_BRIEF:_
Repeat the lines from the line with "next ← ld (next_at prev i);" to the line with "size ← on_mem (ld (size_at f));" in the listing below, keeping both end lines and adding nothing.

_INFORMATION PROVIDED:_
###
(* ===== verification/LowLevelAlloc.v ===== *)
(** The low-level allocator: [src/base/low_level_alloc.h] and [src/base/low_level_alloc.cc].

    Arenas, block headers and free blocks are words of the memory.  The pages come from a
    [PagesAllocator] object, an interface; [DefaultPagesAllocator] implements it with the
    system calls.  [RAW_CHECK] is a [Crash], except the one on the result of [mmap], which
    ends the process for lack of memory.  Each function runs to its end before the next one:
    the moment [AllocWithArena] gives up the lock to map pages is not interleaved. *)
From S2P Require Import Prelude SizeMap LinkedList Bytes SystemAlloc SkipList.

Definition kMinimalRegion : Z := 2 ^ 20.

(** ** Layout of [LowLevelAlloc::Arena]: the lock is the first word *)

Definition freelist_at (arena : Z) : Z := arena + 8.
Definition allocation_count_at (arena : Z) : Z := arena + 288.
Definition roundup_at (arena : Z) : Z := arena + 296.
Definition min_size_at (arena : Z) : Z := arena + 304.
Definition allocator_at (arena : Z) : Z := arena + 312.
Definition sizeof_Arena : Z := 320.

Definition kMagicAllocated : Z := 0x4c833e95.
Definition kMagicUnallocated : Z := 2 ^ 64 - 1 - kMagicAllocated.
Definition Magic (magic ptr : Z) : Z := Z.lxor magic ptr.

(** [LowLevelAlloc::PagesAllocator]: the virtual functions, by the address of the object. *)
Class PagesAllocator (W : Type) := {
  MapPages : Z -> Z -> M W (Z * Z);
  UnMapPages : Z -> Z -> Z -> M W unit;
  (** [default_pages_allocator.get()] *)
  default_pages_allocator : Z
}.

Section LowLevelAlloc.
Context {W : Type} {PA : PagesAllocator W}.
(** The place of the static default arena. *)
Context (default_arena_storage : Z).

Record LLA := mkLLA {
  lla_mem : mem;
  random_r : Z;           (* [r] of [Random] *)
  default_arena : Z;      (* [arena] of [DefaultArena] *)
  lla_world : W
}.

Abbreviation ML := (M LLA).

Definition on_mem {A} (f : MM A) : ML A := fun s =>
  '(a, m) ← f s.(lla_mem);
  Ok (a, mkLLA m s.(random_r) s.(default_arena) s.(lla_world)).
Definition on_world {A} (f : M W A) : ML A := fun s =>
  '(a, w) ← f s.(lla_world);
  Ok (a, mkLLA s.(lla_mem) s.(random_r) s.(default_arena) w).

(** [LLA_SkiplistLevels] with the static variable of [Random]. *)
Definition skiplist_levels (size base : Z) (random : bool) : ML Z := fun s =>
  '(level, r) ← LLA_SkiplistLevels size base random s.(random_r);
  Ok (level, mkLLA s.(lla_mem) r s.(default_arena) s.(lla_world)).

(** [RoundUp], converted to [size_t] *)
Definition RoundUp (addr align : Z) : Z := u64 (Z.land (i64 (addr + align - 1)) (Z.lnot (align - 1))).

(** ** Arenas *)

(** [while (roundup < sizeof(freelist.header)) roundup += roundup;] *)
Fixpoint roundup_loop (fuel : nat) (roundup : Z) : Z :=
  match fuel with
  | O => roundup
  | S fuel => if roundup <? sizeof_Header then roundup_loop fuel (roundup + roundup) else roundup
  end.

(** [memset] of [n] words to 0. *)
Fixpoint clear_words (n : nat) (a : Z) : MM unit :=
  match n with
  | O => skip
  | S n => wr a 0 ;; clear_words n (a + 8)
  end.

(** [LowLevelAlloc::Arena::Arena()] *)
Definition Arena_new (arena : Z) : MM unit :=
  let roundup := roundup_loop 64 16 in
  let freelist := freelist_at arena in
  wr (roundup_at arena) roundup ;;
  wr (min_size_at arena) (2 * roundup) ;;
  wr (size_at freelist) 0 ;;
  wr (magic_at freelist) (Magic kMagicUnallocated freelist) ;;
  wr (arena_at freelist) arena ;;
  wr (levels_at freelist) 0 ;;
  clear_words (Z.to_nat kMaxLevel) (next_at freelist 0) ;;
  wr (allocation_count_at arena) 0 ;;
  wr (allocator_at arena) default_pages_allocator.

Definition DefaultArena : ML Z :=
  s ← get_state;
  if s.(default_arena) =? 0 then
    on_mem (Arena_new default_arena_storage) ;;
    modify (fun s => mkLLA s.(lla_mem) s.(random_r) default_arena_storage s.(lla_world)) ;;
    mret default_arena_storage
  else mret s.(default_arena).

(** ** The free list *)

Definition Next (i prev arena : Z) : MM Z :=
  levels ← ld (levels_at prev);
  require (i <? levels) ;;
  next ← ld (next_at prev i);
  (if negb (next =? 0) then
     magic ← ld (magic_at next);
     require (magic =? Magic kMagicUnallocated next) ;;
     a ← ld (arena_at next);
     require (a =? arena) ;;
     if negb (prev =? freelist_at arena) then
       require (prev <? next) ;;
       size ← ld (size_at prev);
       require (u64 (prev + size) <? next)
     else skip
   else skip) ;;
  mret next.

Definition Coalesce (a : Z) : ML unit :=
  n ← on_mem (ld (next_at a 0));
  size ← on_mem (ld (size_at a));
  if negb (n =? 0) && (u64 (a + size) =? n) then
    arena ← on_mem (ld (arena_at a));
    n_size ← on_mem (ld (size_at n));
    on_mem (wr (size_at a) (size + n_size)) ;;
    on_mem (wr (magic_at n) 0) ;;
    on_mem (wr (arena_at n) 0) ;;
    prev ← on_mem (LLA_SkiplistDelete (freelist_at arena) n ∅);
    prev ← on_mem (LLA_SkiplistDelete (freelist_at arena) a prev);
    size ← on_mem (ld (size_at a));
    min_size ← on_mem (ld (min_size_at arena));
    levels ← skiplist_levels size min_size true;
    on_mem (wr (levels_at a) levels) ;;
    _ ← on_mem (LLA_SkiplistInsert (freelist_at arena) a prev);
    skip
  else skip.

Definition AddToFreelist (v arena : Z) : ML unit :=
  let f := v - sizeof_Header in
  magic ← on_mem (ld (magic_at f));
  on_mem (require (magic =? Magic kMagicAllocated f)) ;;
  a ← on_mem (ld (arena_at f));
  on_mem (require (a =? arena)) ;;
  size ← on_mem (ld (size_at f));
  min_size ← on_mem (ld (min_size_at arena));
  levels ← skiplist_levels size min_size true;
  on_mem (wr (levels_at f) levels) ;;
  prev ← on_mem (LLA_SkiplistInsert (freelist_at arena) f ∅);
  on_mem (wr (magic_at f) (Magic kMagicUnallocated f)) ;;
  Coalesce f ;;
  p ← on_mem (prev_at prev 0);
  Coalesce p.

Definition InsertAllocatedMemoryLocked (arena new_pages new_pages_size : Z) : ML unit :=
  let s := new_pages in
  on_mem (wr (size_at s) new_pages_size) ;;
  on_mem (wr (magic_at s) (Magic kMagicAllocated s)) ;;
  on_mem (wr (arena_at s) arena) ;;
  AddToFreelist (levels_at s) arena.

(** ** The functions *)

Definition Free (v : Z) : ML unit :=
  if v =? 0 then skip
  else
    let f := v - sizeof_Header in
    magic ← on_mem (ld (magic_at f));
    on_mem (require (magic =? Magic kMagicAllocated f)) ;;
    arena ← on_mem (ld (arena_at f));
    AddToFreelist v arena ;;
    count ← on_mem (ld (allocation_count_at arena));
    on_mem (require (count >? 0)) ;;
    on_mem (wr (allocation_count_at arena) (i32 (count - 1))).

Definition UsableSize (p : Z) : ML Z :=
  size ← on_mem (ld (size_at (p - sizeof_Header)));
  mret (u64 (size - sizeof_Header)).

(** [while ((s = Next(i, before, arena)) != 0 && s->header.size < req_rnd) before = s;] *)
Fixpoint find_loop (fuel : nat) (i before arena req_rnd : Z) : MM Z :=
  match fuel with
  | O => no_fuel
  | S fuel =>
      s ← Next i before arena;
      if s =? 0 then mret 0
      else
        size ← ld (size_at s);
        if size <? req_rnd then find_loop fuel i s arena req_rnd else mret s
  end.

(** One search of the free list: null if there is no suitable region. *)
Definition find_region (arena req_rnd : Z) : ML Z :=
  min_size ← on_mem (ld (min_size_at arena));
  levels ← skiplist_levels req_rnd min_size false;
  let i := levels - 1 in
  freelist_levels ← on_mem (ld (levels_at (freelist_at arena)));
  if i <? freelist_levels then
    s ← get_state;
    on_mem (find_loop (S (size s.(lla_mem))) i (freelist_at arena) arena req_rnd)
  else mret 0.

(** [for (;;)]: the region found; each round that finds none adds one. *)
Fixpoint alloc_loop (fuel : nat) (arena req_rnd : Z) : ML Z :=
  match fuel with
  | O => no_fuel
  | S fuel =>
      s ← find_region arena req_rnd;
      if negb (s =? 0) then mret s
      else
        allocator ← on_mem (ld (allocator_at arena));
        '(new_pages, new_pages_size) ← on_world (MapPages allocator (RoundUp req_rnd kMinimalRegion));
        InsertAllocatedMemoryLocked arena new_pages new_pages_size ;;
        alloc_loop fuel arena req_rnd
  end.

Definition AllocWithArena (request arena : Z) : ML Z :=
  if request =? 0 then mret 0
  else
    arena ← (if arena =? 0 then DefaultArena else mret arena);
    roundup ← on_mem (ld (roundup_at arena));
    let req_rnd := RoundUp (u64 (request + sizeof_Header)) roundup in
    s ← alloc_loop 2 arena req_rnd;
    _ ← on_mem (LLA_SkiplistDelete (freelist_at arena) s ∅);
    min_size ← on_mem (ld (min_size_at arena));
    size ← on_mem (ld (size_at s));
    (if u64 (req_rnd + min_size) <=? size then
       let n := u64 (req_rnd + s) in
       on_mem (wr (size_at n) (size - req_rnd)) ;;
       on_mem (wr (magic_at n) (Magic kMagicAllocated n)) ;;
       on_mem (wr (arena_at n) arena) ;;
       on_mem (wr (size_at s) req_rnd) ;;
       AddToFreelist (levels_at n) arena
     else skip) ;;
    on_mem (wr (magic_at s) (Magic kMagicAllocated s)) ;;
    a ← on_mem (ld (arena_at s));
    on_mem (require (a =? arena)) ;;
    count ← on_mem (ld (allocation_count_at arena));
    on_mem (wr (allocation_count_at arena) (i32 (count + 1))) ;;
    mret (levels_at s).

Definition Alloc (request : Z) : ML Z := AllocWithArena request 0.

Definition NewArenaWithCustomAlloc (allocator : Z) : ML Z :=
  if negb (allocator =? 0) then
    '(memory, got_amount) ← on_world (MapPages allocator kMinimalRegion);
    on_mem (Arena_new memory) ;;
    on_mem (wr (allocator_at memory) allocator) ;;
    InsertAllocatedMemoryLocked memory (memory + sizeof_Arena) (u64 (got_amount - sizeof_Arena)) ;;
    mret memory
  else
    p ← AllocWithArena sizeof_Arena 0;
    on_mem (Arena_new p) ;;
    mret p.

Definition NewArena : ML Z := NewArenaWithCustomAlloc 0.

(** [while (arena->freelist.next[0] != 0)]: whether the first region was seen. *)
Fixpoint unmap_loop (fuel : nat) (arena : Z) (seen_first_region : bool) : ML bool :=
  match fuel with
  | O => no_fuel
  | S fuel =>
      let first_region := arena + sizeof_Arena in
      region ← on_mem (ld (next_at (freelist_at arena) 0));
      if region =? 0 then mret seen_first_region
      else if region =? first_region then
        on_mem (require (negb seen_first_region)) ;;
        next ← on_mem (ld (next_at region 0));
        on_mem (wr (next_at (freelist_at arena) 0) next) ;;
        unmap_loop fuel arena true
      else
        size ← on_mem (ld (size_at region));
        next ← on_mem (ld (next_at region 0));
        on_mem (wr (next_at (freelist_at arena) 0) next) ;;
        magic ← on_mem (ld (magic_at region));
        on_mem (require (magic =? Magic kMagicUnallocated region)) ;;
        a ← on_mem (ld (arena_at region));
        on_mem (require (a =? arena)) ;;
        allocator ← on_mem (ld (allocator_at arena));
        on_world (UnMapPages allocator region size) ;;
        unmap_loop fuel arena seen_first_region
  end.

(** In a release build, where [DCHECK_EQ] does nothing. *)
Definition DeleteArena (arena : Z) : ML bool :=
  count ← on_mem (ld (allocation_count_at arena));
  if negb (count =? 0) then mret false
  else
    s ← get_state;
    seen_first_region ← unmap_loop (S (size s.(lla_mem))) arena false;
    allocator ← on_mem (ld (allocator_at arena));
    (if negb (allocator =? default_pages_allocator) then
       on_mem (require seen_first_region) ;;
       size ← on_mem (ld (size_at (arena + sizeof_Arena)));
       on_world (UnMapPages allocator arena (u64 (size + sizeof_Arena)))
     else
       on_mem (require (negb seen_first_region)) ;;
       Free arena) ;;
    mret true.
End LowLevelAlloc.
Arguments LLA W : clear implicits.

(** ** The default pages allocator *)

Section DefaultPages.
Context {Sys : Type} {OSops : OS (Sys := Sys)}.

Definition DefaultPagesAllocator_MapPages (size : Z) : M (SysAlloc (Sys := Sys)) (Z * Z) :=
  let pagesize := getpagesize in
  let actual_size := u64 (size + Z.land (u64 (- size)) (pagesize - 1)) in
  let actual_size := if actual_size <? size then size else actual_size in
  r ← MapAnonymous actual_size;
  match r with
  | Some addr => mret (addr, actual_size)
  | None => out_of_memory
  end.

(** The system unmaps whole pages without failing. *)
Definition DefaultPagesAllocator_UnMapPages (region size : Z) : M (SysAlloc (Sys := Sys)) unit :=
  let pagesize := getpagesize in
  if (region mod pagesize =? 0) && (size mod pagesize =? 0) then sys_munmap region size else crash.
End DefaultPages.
###
_SOLUTION:_
  next ← ld (next_at prev i);
  (if negb (next =? 0) then
     magic ← ld (magic_at next);
     require (magic =? Magic kMagicUnallocated next) ;;
     a ← ld (arena_at next);
     require (a =? arena) ;;
     if negb (prev =? freelist_at arena) then
       require (prev <? next) ;;
       size ← ld (size_at prev);
       require (u64 (prev + size) <? next)
     else skip
   else skip) ;;
  mret next.

Definition Coalesce (a : Z) : ML unit :=
  n ← on_mem (ld (next_at a 0));
  size ← on_mem (ld (size_at a));
  if negb (n =? 0) && (u64 (a + size) =? n) then
    arena ← on_mem (ld (arena_at a));
    n_size ← on_mem (ld (size_at n));
    on_mem (wr (size_at a) (size + n_size)) ;;
    on_mem (wr (magic_at n) 0) ;;
    on_mem (wr (arena_at n) 0) ;;
    prev ← on_mem (LLA_SkiplistDelete (freelist_at arena) n ∅);
    prev ← on_mem (LLA_SkiplistDelete (freelist_at arena) a prev);
    size ← on_mem (ld (size_at a));
    min_size ← on_mem (ld (min_size_at arena));
    levels ← skiplist_levels size min_size true;
    on_mem (wr (levels_at a) levels) ;;
    _ ← on_mem (LLA_SkiplistInsert (freelist_at arena) a prev);
    skip
  else skip.

Definition AddToFreelist (v arena : Z) : ML unit :=
  let f := v - sizeof_Header in
  magic ← on_mem (ld (magic_at f));
  on_mem (require (magic =? Magic kMagicAllocated f)) ;;
  a ← on_mem (ld (arena_at f));
  on_mem (require (a =? arena)) ;;
  size ← on_mem (ld (size_at f));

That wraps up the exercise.